My problems with Patrick sorted themselves out.  Maybe I got tougher, maybe he just got bored with beating up on me.  We were never friends, but we got along.  I actually saw him when I was home from college years later, behind the counter at the auto parts store where the bad kids bought their spray paint, which had since been locked in a glass case and required I.D.  I don’t think he recognized me.

With a lot of Democrats getting on board with the idea of a cop in every school, we’d better think very carefully about all of the implications.  A lot of schools already have a police presence, and maybe it’s not always a bad thing, but in a lot of poor, urban neighborhoods, the cops are viewed, with very good reason, as an unwelcome occupier.  Having an armed officer on campus may improve the physical safety of some kids, but sending marginal kids into the “System” for offenses that could be dealt with by school officials does incredible long-term damage, to individuals and ultimately society.  In a lot of states, juvenile detention facilities are privately run institutions, rife with physical and sexual abuse.  Kids who end up in the juvenile system are likely to end up in the adult system.  It truly is a school-to-prison pipeline.

Also consider that police are expensive – decent salaries, super benefits, high workers’ comp costs, early pensions.  For the cost of each cop, I bet you could have a child psychologist and a social worker, people with whom kids could speak confidentially.  Having these visits mandated for kids with problems gives the kids cover for any stigma attached to seeing the shrink.  “Dude, I gotta go see Ms. Shrinky Pants again…”

Schools have made a lot of progress since I was at Hogg.  Bullying is recognized as a problem.  I don’t think teacher enforcement alone can solve the problem, but it creates a lot of social pressure.  Kids can get together and tell the offender that it’s really not cool.  This seems to be how it works at my daughter’s school.  The bully can only pick on individuals, so if kids have the awareness to unite, the bully is kept in check.  At Hogg, kids were left to their own devices in these matters, unless it really went to fist city, in which case the paddle came out, hardly a good moral lesson.  I got in trouble a couple of times because I lost it and went ballistic on a much bigger kid who had been steadily messing with me for days.  It was my reaction, not the bullying, that brought the attention.  I was bullied a lot, for being small, for being white, for being the smart kid.  I also had access to guns at home.  It never in a million years would have crossed my mind to bring a gun to school.  My vengeful fantasies were unarmed, though martial arts prowess may have come into play.  Now, it’s different, or maybe not so much.  I had friends.  I was sometimes miserable, but I had people to listen to me.  It seems that most of the boys and young men who go completely off the rails are “loners.”  Nobody’s listening.  I think a professional listener would do a lot more for those would-be school shooters than a cop.

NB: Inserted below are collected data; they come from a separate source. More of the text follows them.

(** A query as the server returns it: its options are a dict, the
    parameters in them, if any, a list of such parameters, and its
    visualizations, if any, a list of visualizations that can be
    written. *)
Definition query_writable (queries : list (Z * json)) (query : dict json) : bool :=
  match dict_get "options" query with
  | Some (JDict o) =>
      match dict_get "parameters" o with
      | Some (JList ps) => forallb (parameter_writable queries) ps
      | Some _ => false
      | None => true
      end
  | _ => false
  end
  && match dict_get "visualizations" query with
     | Some (JList vizs) => forallb visualization_writable vizs
     | Some _ => false
     | None => true
     end.

Lemma rename_parameter_total queries p :
  parameter_writable queries p = true -> exists p', rename_parameter queries p = Ok p'.
Proof.
  unfold parameter_writable, rename_parameter.
  destruct p as [| | | | |d]; try discriminate. cbn [subscript].
  destruct (dict_get "type" d) as [t|]; [|discriminate]. cbn [item bind].
  destruct (py_eq t (JStr "query")); [|eauto].
  destruct (dict_get "queryId" d) as [id|] eqn:Ei; [|discriminate]. cbn [item bind].
  destruct (queries_item queries id) as [[| | | | |q]| |]; try discriminate.
  cbn [bind subscript]. unfold dict_in.
  destruct (dict_get "name" q) as [name|]; [|discriminate]. cbn [item bind set_item].
  intros _. unfold del_item, dict_in.
  rewrite dict_get_set_other, Ei by discriminate. eauto.
Qed.

(** Renaming the parameters changes the options only. *)
Lemma rename_parameters_total queries query :
  query_writable queries query = true ->
  exists query1,
    rename_parameters queries query = Ok query1
    /\ forall k, k <> "options" -> dict_get k query1 = dict_get k query.
Proof.
  unfold query_writable, rename_parameters. intros H.
  apply andb_true_iff in H as [H _].
  destruct (dict_get "options" query) as [[| | | | |o]|]; try discriminate.
  cbn [item bind contains]. unfold dict_in.
  destruct (dict_get "parameters" o) as [[| | | |ps|]|] eqn:Ep; try discriminate.
  - cbn [bind subscript]. rewrite Ep. cbn [item bind py_iter].
    destruct (mapM_total (rename_parameter queries) ps) as (ps' & ->).
    { rewrite forallb_forall in H. apply Forall_forall. intros p Hp.
      apply rename_parameter_total. now apply H. }
    cbn [bind set_item]. eexists. split; [reflexivity|].
    intros k Hk. now apply dict_get_set_other.
  - cbn [bind]. eauto.
Qed.

Lemma store_fields_keeps fields fetched : forall stored written m w k,
  fold_left (store_field fetched) fields (stored, written) = (m, w) ->
  dict_in k stored = true -> dict_in k m = true.
Proof.
  induction fields as [|f fields IH]; intros stored written m w k; cbn [fold_left].
  - now intros [= <- _].
  - unfold store_field at 2.
    destruct (dict_get f fetched) as [v|]; [|apply IH].
    destruct (negb (py_eq _ _)); [|apply IH].
    intros Hfold Hk. eapply IH; [exact Hfold|].
    destruct (String.eqb_spec k f) as [->|Hne]; unfold dict_in.
    + now rewrite dict_get_set_same.
    + rewrite dict_get_set_other by assumption. exact Hk.
Qed.

End FetchFacts.

Import FetchFacts.

(** X11.  The metadata of a query the server returns well formed is made:
    [query_metadata] returns.  Every key of the document read from
    disk is a key of the document written, so that what a hand has
    added stays; and the visualizations written are a list. *)
Theorem metadata_of_a_query_is_written
    (queries : list (Z * json)) (query metadata : dict json) :
  query_writable queries query = true ->
  exists m written,
    Fetch.query_metadata queries query metadata = Ok (m, written)
    /\ (forall k, dict_in k metadata = true -> dict_in k m = true)
    /\ (dict_in "visualizations" query = true ->
        exists out, dict_get "visualizations" m = Some (JList out)
                    /\ StronglySorted name_le out).
Proof.
  intros Hw. unfold Fetch.query_metadata.
  destruct (rename_parameters_total queries query Hw) as (query1 & -> & Hsame).
  cbn [bind].
  destruct (Fetch.store_fields query1 metadata) as [m1 w1] eqn:Es.
  assert (Hkeep : forall k, dict_in k metadata = true -> dict_in k m1 = true).
  { intros k. eapply store_fields_keeps. exact Es. }
  unfold query_writable in Hw. apply andb_true_iff in Hw as [_ Hv].
  rewrite <- (Hsame "visualizations") in Hv by discriminate.
  destruct (dict_get "visualizations" query1) as [[| | | |vizs|]|] eqn:Ev;
    try discriminate.
  - destruct (store_visualizations_sorted query1 m1 vizs Ev Hv)
      as (cleaned & out & _ & -> & _ & Hsorted).
    cbn [bind]. eexists _, _. split; [reflexivity|]. split.
    + intros k Hk. destruct (String.eqb_spec k "visualizations") as [->|Hne];
        unfold dict_in.
      * now rewrite dict_get_set_same.
      * rewrite dict_get_set_other by assumption. now apply Hkeep.
    + intros _. exists out. split; [apply dict_get_set_same|exact Hsorted].
  - unfold Fetch.store_visualizations. rewrite Ev. cbn [bind].
    eexists _, _. split; [reflexivity|]. split; [exact Hkeep|].
    unfold dict_in. rewrite <- (Hsame "visualizations"), Ev by discriminate.
    discriminate.
Qed.

Module DashboardFetchFacts.
Import Fetch WidgetFacts.

(** A widget fetch.py can write: it has a row and a column, which
    are integers, and its visualization, if it has one, has a name and
    a query that has a name. *)
Definition widget_writable (w : json) : bool :=
  match position w, w with
  | Some _, JDict d =>
      match dict_get "visualization" d with
      | Some visualization =>
          match reference_of visualization with Ok _ => true | _ => false end
      | None => true
      end
  | _, _ => false
  end.

Lemma tuple_lt_total a b : int_pair a -> int_pair b -> exists r, tuple_lt a b = Ok r.
Proof.
  intros (ra & ca & ->) (rb & cb & ->). unfold tuple_lt. simpl.
  destruct (Z.eqb ra rb); [destruct (Z.eqb ca cb)|]; eauto.
Qed.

2 Responses to “Police in Schools – Confessions of a Teenage Narc”

  1. April says:

    Yep, Nat, I’m with you on this one. Though I am a supporter of the 2nd amendment, the conversation should be mental health. More trained listeners, not gun carriers. Treat the root cause not the symptoms.

    Sorry for encouraging more posts.

  2. nathaniel says:

    April, thanks. I wish more 2A types (and I am a 2A type) were like you. Mostly, they’re sort of looking for armed conflict, like if everyone had a gun, it would be Mayberry. Guns are not a solution, but a last resort. A last resort that we should all have legal access to.